Dynamique, pleine d’énergie et courageuse, Marlene a travaillé très dur pour remettre la propriété familiale en état. La grange, entièrement refaite, qu’elle loue occasionnellement à des connaissances, est une pure merveille.
Maison centenaire
La maison est très ancienne. À l’origine, elle était située sur une autre portion du terrain. «Lorsque mes parents s’y sont installés, en 1932, elle était déjà ici. Ils ont décidé de l’acheter en 1936. Mon père aurait pu l’avoir pour 500 $ s’il avait eu l’argent, mais au final, elle lui a coûté 750 $, avec les 50 acres de terrain.
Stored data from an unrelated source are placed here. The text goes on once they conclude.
(* ================================================================== *)
(** ** Numbers

    A number is held as the exact decimal it was written as: sign, significant
    digits (each 0..9, neither a leading nor a trailing zero; none for zero)
    and the position of the decimal point, so that the value is
    [0.d1 d2 ... dk * 10 ^ point].  Rounding to binary64 is not modelled: the
    two agree on decimals of at most 15 significant digits in the binary64
    range, which covers every number written below. *)

Record number := { negative : bool; digits : list N; point : Z }.

Fixpoint drop_zeros (ds : list N) : list N :=
  match ds with
  | [] => []
  | d :: ds' => if N.eqb d 0 then drop_zeros ds' else ds
  end.

Definition mk_number (neg : bool) (ds : list N) (pt : Z) : number :=
  let lead := drop_zeros ds in
  let sig := rev (drop_zeros (rev lead)) in
  match sig with
  | [] => {| negative := neg; digits := []; point := 0 |}
  | _ => {| negative := neg; digits := sig;
            point := pt - Z.of_nat (length ds - length lead) |}
  end.

Definition number_of_nat (n : nat) : number :=
  let ds := map (fun c => (c - 48)%N) (N_to_decimal (N.of_nat n)) in
  mk_number false ds (Z.of_nat (length ds)).

Definition number_of_Z (z : Z) : number :=
  let ds := map (fun c => (c - 48)%N) (N_to_decimal (Z.abs_N z)) in
  mk_number (Z.ltb z 0) ds (Z.of_nat (length ds)).

Definition digit_units (ds : list N) : jstring := map (fun d => (d + 48)%N) ds.

(** [Number::toString] in radix 10. *)
Definition number_to_string (x : number) : jstring :=
  match digits x with
  | [] => lit "0"
  | d1 :: rest =>
      let ds := digits x in
      let k := Z.of_nat (length ds) in
      let n := point x in
      let sign := if negative x then lit "-" else [] in
      sign ++
      (if (k <=? n)%Z && (n <=? 21)%Z then
         digit_units ds ++ repeat 48%N (Z.to_nat (n - k))
       else if (0 <? n)%Z && (n <=? 21)%Z then
         digit_units (firstn (Z.to_nat n) ds) ++ lit "." ++
         digit_units (skipn (Z.to_nat n) ds)
       else if (-6 <? n)%Z && (n <=? 0)%Z then
         lit "0." ++ repeat 48%N (Z.to_nat (- n)) ++ digit_units ds
       else
         let e := (n - 1)%Z in
         let es := (if (e <? 0)%Z then lit "-" else lit "+")
                   ++ N_to_decimal (Z.abs_N e) in
         match rest with
         | [] => digit_units [d1] ++ lit "e" ++ es
         | _ => digit_units [d1] ++ lit "." ++ digit_units rest ++ lit "e" ++ es
         end)
  end.
Lemma preparePayloadLoop_first_panic (before : list reflect.Value)
    (ws : list Element) (arg : reflect.Value) (after : list reflect.Value)
    (reason : string) :
  Forall2 (fun v w => toValue v = Return w) before ws ->
  toValue arg = Panic reason ->
  forall methodName params,
    preparePayloadLoop (before ++ arg :: after) (payloadOf methodName params)
    = Panic reason.
Proof.
  intros Hall Harg. induction Hall as [|v w before ws Hv _ IH];
    intros methodName params; simpl.
  - now rewrite Harg.
  - rewrite Hv. apply (IH methodName (params ++ [paramToken w])%list).
Qed.

(** X13.  When the first argument that is not converted is refused, [Call]
    returns before any request is made: the world is as it was, and the
    error is the invalid-type error under the messages of
    [preparePayload] and of [Call].  When its conversion panics, so does
    [Call], before any request as well. *)
Theorem Call_refuses_before_the_request (c : Client) (ctx : Context)
    (methodName : string) (before : list reflect.Value) (ws : list Element)
    (arg : reflect.Value) (after : list reflect.Value) (w : World) :
  Forall2 (fun v value => toValue v = Return value) before ws ->
  (forall k,
     toValue arg = Failure (InvalidArgumentType k) ->
     Call LogErrorFunc urlParse Do WriteTo ReadFromBytes c ctx methodName
       (before ++ arg :: after) w
     = (w, Failure (Wrap (Wrap (InvalidArgumentType k)
                            "method arguments parsing failed")
                      "payload preparation failed")) /\
     Error (Wrap (Wrap (InvalidArgumentType k) "method arguments parsing failed")
              "payload preparation failed")
     = "payload preparation failed: method arguments parsing failed: invalid type "
       +:+ reflect.KindString k) /\
  (forall reason,
     toValue arg = Panic reason ->
     Call LogErrorFunc urlParse Do WriteTo ReadFromBytes c ctx methodName
       (before ++ arg :: after) w
     = (w, Panic reason)).
Proof.
  intros Hall. split.
  - intros k Harg. split; [|reflexivity].
    unfold Call, preparePayload.
    change (newPayload methodName) with (payloadOf methodName []).
    unfold payloadOf.
    now rewrite (preparePayloadLoop_first_failure before ws arg after
                   (InvalidArgumentType k) Hall Harg methodName []).
  - intros reason Harg. unfold Call, preparePayload.
    change (newPayload methodName) with (payloadOf methodName []).
    now rewrite (preparePayloadLoop_first_panic before ws arg after reason
                   Hall Harg methodName []).
Qed.

(** X14.  When the request is not answered, the error of [Call] is the error
    of the network under two messages; [errors.Cause], [IsTemporary] and
    [IsTimeout] see the error of the network through them. *)
Theorem Call_reports_the_network_error (c : Client) (ctx : Context)
    (methodName : string) (args : list reflect.Value) (payload : Element)
    (w w1 : World) (err : error) :
  preparePayload methodName args = Return payload ->
  urlParse (endpoint c) = None ->
  Do ctx (mkRequest "POST" (endpoint c) [("Content-Type", "text/xml")]
            (WriteTo payload)) w = (w1, Err err) ->
  exists err',
    Call LogErrorFunc urlParse Do WriteTo ReadFromBytes c ctx methodName args w
    = (w1, Failure err') /\
    err' = Wrap (Wrap err "connection error") "request failed" /\
    Cause err' = Cause err /\
    IsTemporary Temporary (Some err') = IsTemporary Temporary (Some err) /\
    IsTimeout Timeout (Some err') = IsTimeout Timeout (Some err).
Proof.
  intros Hpayload Hurl Hdo. eexists. split; [|repeat split].
  unfold Call, makeRequest, NewRequest, HeaderSet. rewrite Hpayload, Hurl. simpl.
  rewrite Hdo. reflexivity.
Qed.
Durant mon enfance, refaire le toit de la maison lui avait coûté 600 $», se souvient-elle.
Son terrain se limite maintenant à 29 acres, ce qui reste considérable, surtout en raison de la forêt acadienne qui occupe tout l’arrière de la propriété. «J’ai eu des offres, toutes les organisations de protection des terres veulent l’avoir, mais je ne suis pas décidée à m’en départir.»
Marlene, qui habite à Stanhope avec son mari, se rend dans la maison de Pleasant View seulement en été. Comme il n’y a pas de douche à l’intérieur de la maison, elle a fait installer une douche extérieure, qui lui procure une sensation de grande liberté, à l’abri des regards, évidemment. L’hiver, elle ferme tout et rouvre la maison le printemps suivant, en partageant son temps entre Stanhope et Pleasant View.
«J’apprécie tout ce que la vie m’offre et tout ce que je peux apprendre sur ma famille pour raconter l’histoire à mon tour. J’aime avoir les vraies informations et je tente toujours de recouper avec d’autres sources. J’aimais beaucoup consulter le site web Island Lives de UPEI. Mais depuis quelque temps, le site ne marche plus comme avant», se désole-t-elle.
Marlene fait partie d’une très grande famille. Ses parents ont eu neuf enfants qui à leur tour ont eu 35 enfants. «Lors de son 90e anniversaire, ma mère avait 107 descendants directs.»